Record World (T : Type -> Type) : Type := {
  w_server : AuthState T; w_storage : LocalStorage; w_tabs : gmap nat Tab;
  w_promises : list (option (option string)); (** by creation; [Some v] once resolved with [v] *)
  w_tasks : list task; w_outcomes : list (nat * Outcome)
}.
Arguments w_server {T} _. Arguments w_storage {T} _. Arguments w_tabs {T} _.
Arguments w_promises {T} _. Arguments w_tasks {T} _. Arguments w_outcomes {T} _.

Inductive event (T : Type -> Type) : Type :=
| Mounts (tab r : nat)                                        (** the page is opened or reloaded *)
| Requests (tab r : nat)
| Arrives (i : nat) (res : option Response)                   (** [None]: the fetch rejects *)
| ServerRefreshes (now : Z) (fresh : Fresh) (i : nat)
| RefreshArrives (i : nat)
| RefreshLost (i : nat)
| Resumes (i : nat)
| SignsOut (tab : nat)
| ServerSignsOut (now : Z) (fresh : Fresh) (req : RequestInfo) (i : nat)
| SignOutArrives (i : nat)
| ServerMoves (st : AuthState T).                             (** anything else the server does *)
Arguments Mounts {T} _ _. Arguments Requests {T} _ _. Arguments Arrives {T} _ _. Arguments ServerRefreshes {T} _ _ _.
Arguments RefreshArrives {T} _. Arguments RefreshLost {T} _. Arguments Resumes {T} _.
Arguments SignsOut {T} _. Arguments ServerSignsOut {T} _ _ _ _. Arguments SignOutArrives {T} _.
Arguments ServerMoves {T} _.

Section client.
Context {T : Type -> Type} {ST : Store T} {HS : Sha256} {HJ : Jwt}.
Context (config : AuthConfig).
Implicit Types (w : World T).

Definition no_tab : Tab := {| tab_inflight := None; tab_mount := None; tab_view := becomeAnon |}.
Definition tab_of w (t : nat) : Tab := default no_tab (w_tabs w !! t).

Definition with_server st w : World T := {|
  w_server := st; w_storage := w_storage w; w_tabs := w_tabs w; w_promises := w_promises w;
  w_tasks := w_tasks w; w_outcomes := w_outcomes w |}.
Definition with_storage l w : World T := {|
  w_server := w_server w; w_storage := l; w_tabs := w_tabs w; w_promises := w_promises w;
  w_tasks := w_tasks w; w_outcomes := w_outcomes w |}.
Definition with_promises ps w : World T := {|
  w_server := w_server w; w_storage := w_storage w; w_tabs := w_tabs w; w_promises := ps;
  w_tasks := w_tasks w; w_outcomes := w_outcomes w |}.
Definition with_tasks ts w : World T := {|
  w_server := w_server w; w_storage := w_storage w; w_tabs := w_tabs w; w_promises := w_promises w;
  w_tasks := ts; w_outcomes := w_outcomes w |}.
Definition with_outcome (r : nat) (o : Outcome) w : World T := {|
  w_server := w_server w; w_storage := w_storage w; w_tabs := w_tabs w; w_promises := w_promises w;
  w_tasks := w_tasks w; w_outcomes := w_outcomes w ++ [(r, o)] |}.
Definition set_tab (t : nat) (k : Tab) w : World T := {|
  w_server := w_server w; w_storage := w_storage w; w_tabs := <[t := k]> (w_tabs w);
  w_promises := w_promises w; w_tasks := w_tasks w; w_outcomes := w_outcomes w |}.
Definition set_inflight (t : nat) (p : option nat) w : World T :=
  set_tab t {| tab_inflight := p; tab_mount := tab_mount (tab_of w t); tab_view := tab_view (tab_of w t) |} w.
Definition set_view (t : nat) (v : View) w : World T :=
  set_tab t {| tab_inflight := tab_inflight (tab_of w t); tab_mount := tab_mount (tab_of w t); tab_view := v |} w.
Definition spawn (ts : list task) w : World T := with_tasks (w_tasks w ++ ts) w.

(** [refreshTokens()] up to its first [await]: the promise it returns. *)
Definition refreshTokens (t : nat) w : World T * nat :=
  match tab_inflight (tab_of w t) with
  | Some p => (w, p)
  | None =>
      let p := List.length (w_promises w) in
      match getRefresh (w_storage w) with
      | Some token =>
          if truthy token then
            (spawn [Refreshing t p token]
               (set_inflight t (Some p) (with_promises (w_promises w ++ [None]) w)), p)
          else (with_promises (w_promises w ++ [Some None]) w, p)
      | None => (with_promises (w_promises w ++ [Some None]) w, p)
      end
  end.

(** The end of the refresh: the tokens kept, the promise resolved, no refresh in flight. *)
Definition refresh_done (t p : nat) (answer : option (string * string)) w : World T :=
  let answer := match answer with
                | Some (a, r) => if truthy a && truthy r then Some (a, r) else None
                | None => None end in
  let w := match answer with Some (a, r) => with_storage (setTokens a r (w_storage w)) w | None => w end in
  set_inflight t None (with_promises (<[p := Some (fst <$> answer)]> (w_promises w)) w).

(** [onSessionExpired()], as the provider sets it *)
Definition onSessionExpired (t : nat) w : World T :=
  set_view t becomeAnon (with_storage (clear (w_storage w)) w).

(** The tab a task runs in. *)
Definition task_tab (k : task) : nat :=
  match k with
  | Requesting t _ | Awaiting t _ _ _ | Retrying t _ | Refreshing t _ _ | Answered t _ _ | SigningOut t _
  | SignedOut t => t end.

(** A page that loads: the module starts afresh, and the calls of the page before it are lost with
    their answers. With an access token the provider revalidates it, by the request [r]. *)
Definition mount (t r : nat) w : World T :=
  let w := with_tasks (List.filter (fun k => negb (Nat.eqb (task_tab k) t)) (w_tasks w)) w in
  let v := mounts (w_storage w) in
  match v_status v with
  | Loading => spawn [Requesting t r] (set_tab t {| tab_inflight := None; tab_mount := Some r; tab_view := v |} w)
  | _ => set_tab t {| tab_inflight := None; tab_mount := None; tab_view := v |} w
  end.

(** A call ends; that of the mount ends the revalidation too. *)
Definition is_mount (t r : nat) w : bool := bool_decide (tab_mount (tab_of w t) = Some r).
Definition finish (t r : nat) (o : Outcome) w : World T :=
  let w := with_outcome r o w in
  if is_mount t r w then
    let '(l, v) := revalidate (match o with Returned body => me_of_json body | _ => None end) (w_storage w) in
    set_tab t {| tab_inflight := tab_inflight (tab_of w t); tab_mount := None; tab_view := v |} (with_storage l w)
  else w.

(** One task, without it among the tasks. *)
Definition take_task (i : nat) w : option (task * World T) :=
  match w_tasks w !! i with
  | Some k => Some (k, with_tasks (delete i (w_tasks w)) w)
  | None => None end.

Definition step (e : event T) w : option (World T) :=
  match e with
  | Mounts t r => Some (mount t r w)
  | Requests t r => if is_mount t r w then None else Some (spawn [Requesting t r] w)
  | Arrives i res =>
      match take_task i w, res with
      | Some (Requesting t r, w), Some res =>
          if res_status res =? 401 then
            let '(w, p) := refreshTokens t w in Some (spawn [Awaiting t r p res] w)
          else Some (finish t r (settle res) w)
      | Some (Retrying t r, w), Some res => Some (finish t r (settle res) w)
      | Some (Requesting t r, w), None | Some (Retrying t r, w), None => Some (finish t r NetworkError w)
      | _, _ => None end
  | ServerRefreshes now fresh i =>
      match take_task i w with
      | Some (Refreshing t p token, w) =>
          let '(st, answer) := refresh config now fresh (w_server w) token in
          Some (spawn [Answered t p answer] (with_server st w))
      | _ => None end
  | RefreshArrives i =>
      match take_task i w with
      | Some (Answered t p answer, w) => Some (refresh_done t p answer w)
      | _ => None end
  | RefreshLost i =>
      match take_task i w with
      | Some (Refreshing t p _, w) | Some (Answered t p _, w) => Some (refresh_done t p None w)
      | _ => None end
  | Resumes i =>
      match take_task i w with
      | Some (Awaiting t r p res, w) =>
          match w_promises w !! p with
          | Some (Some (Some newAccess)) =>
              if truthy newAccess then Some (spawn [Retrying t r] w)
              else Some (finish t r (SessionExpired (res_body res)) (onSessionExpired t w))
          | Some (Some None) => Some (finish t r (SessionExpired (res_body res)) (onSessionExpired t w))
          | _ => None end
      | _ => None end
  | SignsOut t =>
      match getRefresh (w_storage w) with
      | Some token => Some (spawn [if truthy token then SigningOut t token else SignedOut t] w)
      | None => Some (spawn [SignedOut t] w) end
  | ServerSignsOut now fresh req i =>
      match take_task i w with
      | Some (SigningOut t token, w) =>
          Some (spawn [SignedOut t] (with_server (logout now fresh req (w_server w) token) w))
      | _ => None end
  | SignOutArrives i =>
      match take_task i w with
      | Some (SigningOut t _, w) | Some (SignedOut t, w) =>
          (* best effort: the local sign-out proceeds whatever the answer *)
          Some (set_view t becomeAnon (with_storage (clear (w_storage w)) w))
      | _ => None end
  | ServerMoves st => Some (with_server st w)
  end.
========
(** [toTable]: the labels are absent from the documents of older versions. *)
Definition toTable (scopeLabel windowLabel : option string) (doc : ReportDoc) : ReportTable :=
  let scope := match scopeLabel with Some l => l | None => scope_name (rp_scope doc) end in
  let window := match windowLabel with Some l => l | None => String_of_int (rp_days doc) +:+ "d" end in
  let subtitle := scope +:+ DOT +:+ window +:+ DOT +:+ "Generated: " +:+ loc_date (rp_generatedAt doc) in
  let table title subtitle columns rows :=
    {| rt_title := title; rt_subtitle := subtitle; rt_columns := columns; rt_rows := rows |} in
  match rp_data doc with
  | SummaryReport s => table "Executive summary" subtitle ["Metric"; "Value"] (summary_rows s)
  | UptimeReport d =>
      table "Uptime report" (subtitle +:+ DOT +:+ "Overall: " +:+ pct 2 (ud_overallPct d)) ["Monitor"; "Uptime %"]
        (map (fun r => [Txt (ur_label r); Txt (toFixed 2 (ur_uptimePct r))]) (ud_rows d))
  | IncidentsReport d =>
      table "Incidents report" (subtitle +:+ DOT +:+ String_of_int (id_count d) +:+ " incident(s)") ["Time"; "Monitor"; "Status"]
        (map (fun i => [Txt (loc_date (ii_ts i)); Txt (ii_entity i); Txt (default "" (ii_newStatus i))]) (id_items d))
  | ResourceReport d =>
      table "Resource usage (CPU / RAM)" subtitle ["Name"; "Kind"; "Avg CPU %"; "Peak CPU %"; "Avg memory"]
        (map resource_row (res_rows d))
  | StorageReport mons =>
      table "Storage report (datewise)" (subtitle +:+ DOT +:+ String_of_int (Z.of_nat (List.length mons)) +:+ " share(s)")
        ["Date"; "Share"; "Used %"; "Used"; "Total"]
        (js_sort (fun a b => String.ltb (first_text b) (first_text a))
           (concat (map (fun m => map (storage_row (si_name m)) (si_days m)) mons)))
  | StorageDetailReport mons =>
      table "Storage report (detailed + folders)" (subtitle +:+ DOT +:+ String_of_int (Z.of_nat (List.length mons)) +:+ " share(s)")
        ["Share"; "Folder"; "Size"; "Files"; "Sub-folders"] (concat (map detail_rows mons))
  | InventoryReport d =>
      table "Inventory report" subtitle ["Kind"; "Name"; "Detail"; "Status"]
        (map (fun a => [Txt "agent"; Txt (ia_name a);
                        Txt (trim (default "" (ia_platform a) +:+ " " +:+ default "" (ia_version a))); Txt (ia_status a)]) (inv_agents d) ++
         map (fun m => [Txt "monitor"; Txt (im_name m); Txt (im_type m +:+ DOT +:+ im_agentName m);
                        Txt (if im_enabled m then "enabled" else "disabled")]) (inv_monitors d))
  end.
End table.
========
_Problem description_
Search the data for the string "SignedOut" and copy each line where it appears.

_Solution to this exercise_
  | SignedOut t => t end.
      | Some token => Some (spawn [if truthy token then SigningOut t token else SignedOut t] w)
      | None => Some (spawn [SignedOut t] w) end
          Some (spawn [SignedOut t] (with_server (logout now fresh req (w_server w) token) w))
      | Some (SigningOut t _, w) | Some (SignedOut t, w) =>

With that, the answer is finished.